Search term "mentions": please show all lines in the listing that contain it.

(Data provided begins)

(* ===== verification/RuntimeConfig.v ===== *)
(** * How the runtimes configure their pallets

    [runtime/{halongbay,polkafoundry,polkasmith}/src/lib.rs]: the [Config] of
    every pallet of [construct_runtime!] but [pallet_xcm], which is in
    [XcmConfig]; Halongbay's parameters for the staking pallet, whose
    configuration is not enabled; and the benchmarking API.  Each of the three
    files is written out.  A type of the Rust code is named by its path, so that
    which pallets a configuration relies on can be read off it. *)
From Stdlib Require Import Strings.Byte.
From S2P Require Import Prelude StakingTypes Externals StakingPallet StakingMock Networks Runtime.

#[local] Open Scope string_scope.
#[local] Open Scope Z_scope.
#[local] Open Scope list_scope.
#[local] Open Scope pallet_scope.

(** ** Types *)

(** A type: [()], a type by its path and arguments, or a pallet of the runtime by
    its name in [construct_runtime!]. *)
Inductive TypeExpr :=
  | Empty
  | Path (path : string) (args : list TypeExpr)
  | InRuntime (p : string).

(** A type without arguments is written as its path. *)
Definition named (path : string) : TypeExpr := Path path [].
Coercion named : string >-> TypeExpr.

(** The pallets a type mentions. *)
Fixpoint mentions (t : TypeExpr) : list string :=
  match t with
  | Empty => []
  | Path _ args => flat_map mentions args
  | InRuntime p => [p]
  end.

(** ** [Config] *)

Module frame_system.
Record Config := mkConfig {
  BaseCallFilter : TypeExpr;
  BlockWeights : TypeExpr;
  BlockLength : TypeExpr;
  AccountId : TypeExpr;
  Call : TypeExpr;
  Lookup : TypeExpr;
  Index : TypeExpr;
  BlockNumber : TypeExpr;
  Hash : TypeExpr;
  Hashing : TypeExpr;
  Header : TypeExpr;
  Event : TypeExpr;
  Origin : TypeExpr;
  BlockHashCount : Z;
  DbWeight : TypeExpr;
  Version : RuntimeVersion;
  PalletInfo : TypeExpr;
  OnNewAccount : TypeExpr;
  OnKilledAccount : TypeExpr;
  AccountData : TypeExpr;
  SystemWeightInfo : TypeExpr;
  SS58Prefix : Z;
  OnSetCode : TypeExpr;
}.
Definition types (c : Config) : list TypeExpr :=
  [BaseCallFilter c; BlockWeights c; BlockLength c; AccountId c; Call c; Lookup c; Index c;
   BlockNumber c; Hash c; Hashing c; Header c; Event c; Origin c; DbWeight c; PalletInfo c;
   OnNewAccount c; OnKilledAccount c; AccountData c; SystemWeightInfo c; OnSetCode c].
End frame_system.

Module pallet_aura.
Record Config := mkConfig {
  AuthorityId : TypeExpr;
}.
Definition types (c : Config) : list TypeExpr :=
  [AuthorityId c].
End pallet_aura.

(Data provided ends)
(Data provided begins)

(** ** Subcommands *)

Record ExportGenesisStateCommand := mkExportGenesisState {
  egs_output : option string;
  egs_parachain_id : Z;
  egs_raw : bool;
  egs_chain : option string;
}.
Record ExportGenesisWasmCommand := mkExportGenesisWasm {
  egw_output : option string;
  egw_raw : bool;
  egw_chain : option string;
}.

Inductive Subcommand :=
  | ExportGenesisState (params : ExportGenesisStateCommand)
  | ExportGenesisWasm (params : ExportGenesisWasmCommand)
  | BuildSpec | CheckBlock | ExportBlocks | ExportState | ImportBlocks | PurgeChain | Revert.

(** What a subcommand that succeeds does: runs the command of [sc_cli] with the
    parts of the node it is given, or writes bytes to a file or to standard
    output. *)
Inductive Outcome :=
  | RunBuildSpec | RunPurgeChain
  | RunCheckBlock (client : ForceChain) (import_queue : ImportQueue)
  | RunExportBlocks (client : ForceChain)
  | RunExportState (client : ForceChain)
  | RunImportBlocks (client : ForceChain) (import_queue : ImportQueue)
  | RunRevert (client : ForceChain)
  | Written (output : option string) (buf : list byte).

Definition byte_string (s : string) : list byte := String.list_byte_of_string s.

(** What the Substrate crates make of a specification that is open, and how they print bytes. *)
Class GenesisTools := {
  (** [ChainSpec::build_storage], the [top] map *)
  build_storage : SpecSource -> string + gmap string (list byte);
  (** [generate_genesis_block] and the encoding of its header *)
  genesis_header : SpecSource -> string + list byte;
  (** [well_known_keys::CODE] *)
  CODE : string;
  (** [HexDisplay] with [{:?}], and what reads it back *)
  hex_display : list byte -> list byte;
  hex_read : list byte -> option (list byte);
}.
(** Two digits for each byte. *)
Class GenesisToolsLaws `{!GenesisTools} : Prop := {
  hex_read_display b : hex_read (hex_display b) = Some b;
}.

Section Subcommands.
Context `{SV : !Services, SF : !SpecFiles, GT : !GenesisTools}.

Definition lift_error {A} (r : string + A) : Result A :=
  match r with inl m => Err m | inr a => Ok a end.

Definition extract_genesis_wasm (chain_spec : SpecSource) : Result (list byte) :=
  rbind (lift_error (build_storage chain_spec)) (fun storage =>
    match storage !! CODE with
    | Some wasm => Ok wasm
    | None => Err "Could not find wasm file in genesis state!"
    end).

(Data provided ends)

(Written solution)
(** The pallets a type mentions. *)
Fixpoint mentions (t : TypeExpr) : list string :=
  | Path _ args => flat_map mentions args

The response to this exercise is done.